Tsutomu Nihei's cyberpunk action manga Biomega is a big ol' slice of pointless explosion pie.

This is not necessarily a strike against it. If you want things like a plot, or characters with even a degree of empathy—well, you just keep on drivin', stranger. But if you want a gorgeously drawn comic in which a super-soldier with an axe on a motorcycle and a bear with a hook for a hand fight zombies for the fate of the world but don't want to have to turn on your brain, look no further.

The year is 3000 A.D. Zouichi Kanoe is a synthetic human created by Toha Heavy Industries, tasked to investigate a city filled with zombie-like "drones," mindless biological terrors, and look for any surviving humans. Naturally, this involves shooting lots of zombies with his futuristic super-gun, chopping them down with his futuristic super-axe, and/or running them over with his futuristic super-cycle. He's assisted in this by an A.I., Fuyu Kanoe, that rides with him in said super-cycle's computer.

Zoichi quickly comes across Eon Green, who is immune to the NS5 virus, has crazy special regeneration powers, and is guarded by a bear with a gun.

Naturally, things get complicated: the Data Recovery Foundation (which, as far as I can tell, is also a parody of Microsoft) sends in its soldiers after Eon as well, which requires Zoichi to terminate them with extreme(ly cool-looking) prejudice.

After gets complicated. There's some sort of long-term plot involving humanity's colonies on Mars, at least two immortals, virtual worlds and clones, and a geosynchronous satellite headquarters, and after a while I lost track of it all.

But who cares? This isn't a manga that prides itself on its thoughtful and original plot. This is a manga where a dude shoots down nuclear missiles with a rifle longer than he is tall.

By sheer coincidence, I've lately been researching the Halo series of video games. These games, for those of you who don't know, also feature a heavily-armored super-soldier whose partner is an A.I. that manifests as a foot-tall hologram of a young woman and who mows down lots of grotesque zombie things with an array of futuristic weaponry.

The odd thing is, despite the fact that Master Chief (the guy on the right) never takes off his helmet and we never see his face, he's actually more human and relatable than Zoichi, who never displays any emotion other than Grim-Faced Seriousness. Same goes for the A.I.s: Fuyu doesn't do anything other than provide exposition and situation reports, but Cortana is a droll commentator who gets some of the best lines in the games.

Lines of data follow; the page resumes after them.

(** * Observation planning notebook: altitude/azimuth of M33, Sun and Moon

    A shallow embedding of [plot_obs-planning.ipynb].  The notebook is a
    straight-line script: it resolves a target by name, builds an observer
    location, builds two grids of observation times, asks the coordinate
    library for horizon coordinates on those grids, derives the airmass and
    plots.

    Numbers.  The script computes with IEEE doubles.  Instants and offsets
    are embedded as rationals ([Q], in hours), so that the time grids
    evaluate; angles are embedded as real numbers ([R], in degrees), so that
    the trigonometric functions are the mathematical ones.  Rounding is not
    modelled: every statement below is about the exact values. *)

From Stdlib Require Import String Bool List ZArith QArith Qfield Reals Lra Lia.
Import ListNotations.

(* ================================================================== *)
(** * Part I.  Definitions                                             *)
(* ================================================================== *)

(** ** Results of fallible steps *)

(** The error taxonomy of the computation.  The script has no [try]: an
    exception raised by a step ends the run. *)
Inductive Error : Type :=
| ResolutionError
| InvalidLocationError
| NetworkError
| ComputationError.

Inductive result (A : Type) : Type :=
| Ok (a : A)
| Err (e : Error).
Arguments Ok {A} a.
Arguments Err {A} e.

(** ** Instants *)

(** An instant is a number of hours on a uniform scale counted from the
    origin of the Modified Julian Date. *)
Definition Time : Type := Q.

(** A civil date and time of day as written in an ISO string such as
    ["2012-7-12 23:00:00"]. *)
Record Civil : Type := mkCivil {
  year : Z; month : Z; day : Z;
  hour : Z; minute : Z; second : Z
}.

(** Gregorian calendar date to Modified Julian Day number, by the integer
    formula the time library's calendar routine uses (divisions truncate
    toward zero). *)
Definition cal2jd (iy im id : Z) : Z :=
  let my := Z.quot (im - 14) 12 in
  let iypmy := (iy + my)%Z in
  (Z.quot (1461 * (iypmy + 4800)) 4
   + Z.quot (367 * (im - 2 - 12 * my)) 12
   - Z.quot (3 * Z.quot (iypmy + 4900) 100) 4
   + id - 2432076)%Z.

(** [Time("...")]: the instant named by a civil date and time. *)
Definition Time_iso (c : Civil) : Time :=
  inject_Z (24 * cal2jd (year c) (month c) (day c) + hour c)
  + inject_Z (minute c) / 60 + inject_Z (second c) / 3600.

(** [t - utcoffset] and [t + delta], in hours. *)
Definition time_sub (t : Time) (d : Q) : Time := t - d.
Definition time_add (t : Time) (d : Q) : Time := t + d.

(** ** Time grids *)

(** [np.arange(0, num)] as numbers. *)
Definition arange (num : nat) : list Q :=
  map (fun i => inject_Z (Z.of_nat i)) (seq 0 num).

(** [y[-1] = v]: overwrite the last element of a non-empty sequence. *)
Fixpoint set_last (y : list Q) (v : Q) : list Q :=
  match y with
  | [] => []
  | x :: rest =>
      match rest with
      | [] => [v]
      | _ :: _ => x :: set_last rest v
      end
  end.

(** [np.linspace(start, stop, num)] with the default [endpoint=True]:
    [div = num - 1]; when [div > 0] the samples are [i * (delta / div) + start],
    otherwise [i * delta + start]; when [num > 1] the last sample is then
    overwritten by [stop].  (The library's separate path for a step that
    underflows to zero computes [i / div * delta], the same number.)  A
    negative [num] raises there; [num] is a natural number here. *)
Definition linspace (start stop : Q) (num : nat) : list Q :=
  let div := (num - 1)%nat in
  let delta := stop - start in
  let y := arange num in
  let y :=
    if (0 <? div)%nat
    then let step := delta / inject_Z (Z.of_nat div) in
         map (fun v => v * step) y
    else map (fun v => v * delta) y in
  let y := map (fun v => v + start) y in
  if (1 <? num)%nat then set_last y stop else y.

(** [midnight + delta_midnight]: the sequence of observation times. *)
Definition obstimes (base : Time) (delta : list Q) : list Time :=
  map (time_add base) delta.

(** The Time Grid Generator: [base + np.linspace(start, stop, num) * u.hour]. *)
Definition time_grid (base : Time) (start stop : Q) (num : nat) : list Time :=
  obstimes base (linspace start stop num).

(** ** Angles, positions and frames *)

Definition deg2rad (d : R) : R := (d * PI / 180)%R.
Definition rad2deg (r : R) : R := (r * 180 / PI)%R.

(** Comparisons of quantities, as the booleans the script computes. *)
Definition Rltb (x y : R) : bool := if Rlt_dec x y then true else false.
Definition Rleb (x y : R) : bool := if Rle_dec x y then true else false.

(** A celestial coordinate pair, in degrees. *)
Record SkyPosition : Type := mkSky { ra : R; dec : R }.

(** What [transform_to] is called on: a fixed position ([m33]) or one
    position per time sample ([get_sun(times)], [get_body("moon", times)]). *)
Inductive SkyCoord : Type :=
| Fixed (p : SkyPosition)
| Ephemeris (ps : list SkyPosition).

(** Geodetic latitude and longitude in degrees, elevation in metres. *)
Record ObserverLocation : Type := mkLocation { lat : R; lon : R; height : R }.

(** [AltAz(obstime=..., location=...)]: the horizon frame.  A single
    observation time is a sequence of one. *)
Record AltAz : Type := mkAltAz { obstime : list Time; location : ObserverLocation }.

(** Altitude above the horizon and azimuth from north, in degrees. *)
Record HorizonCoordinate : Type := mkHorizon { alt : R; az : R }.

(** Modelled from the spec: the Observer Frame Builder.  The script calls
    [EarthLocation(lat=..., lon=..., height=...)], whose body is not part of
    the sources.  Section 4.2 of the specification: latitude in [[-90,90]],
    longitude in [[-180,180]] or [[0,360)], any elevation; out-of-range
    values fail with [InvalidLocationError]; no other failure. *)
Definition EarthLocation (lat lon height : R) : result ObserverLocation :=
  if Rleb (-90) lat && Rleb lat 90 && Rleb (-180) lon && Rltb lon 360
  then Ok (mkLocation lat lon height)
  else Err InvalidLocationError.

(** ** Airmass *)

(** Modelled from the spec: the zenith angle and the airmass.  The script
    reads the attribute [secz] of the transformed coordinates and labels the
    axis "Airmass [Sec(z)]"; the attribute's body is not part of the sources.
    Glossary of the specification: the zenith angle is [90 - altitude];
    section 4.4: the airmass is [1/cos(zenith angle)].  The specification
    gives this formula a meaning above the horizon only; the statements
    below use it for altitudes in [(0,90]]. *)
Definition zen (c : HorizonCoordinate) : R := (90 - alt c)%R.
Definition secz (c : HorizonCoordinate) : R := (1 / cos (deg2rad (zen c)))%R.
(* ===== verification/_CoqProject ===== *)
-Q . S2P
Prelude.v
Bytes.v
Params.v
FsTypes.v
Machine.v
Spinlock.v
ProcCore.v
Sched.v
Mlfq.v
Mem.v
Kalloc.v
Vm.v
PageTable.v
VmMap.v
VmCopy.v
Kstring.v
Pres.v
PresVm.v
Services.v
Proc.v
Syscall.v
Trap.v
FsCore.v
Sleeplock.v
Calm.v
Bio.v
Lru.v
BioSpec.v
Log.v
LogSpec.v
Fs.v
Dir.v
FsSpec.v
FsWrite.v
FsAlloc.v
Path.v
Uart.v
Console.v
Pipe.v
FileTable.v
Exec.v
Sysfile.v
Virtio.v
Printf.v
Kernel.v
Start.v
Asm.v
ProcSpec.v
PipeSpec.v
User.v
Ulib.v
Grep.v
Umalloc.v
Shell.v
ShellSpec.v
Programs.v
Usertests.v
TestsSpec.v
Grind.v
Fds.v
Mkfs.v
MkfsSpec.v
MkfsImage.v
Mount.v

It's not that Biomega is a bad series, per se. Certainly it looks great; Nihei's inks are beautiful, switching between delicate hatch-marks and chunky black spaces in order to produce both intricate landscapes...

...and brutal action scenes.

But the plot is either impenetrable or nonexistent, and the characters are, in a word, paper-thin. Even more embarrassing is when Nihei tries to be philosophical and talk about human nature and so forth.

But, hey. If well-drawn, well-paced, totally pointless action is your boat? If you thought Akira would've been improved if it had half as much dialogue and twice as many zombies? If you want to see a bear riding a motorcycle away from a gooey explosion?

Then Biomega is for you. Just don't be expecting anything remotely original or thought-provoking when you're flipping the pages.

1 comment:

  1. There is a story, not complex. It's a great simple story, the main point is that since Zoichi is a NOT a human(his a synthetic designed for combat), and WAS trying to find/protect the "host" Human. He was raised with others like himself and the AIs with a foster mother. This book mostly reminds me of one of his old works, BLAME!. The main character, Killy, to that IS human and he is just looking for a certain gene to access the net. The gun of killy though was a super powered version of Zoichi. I love simple story lines like this, because to me a story that is TOO complex can/will end bad.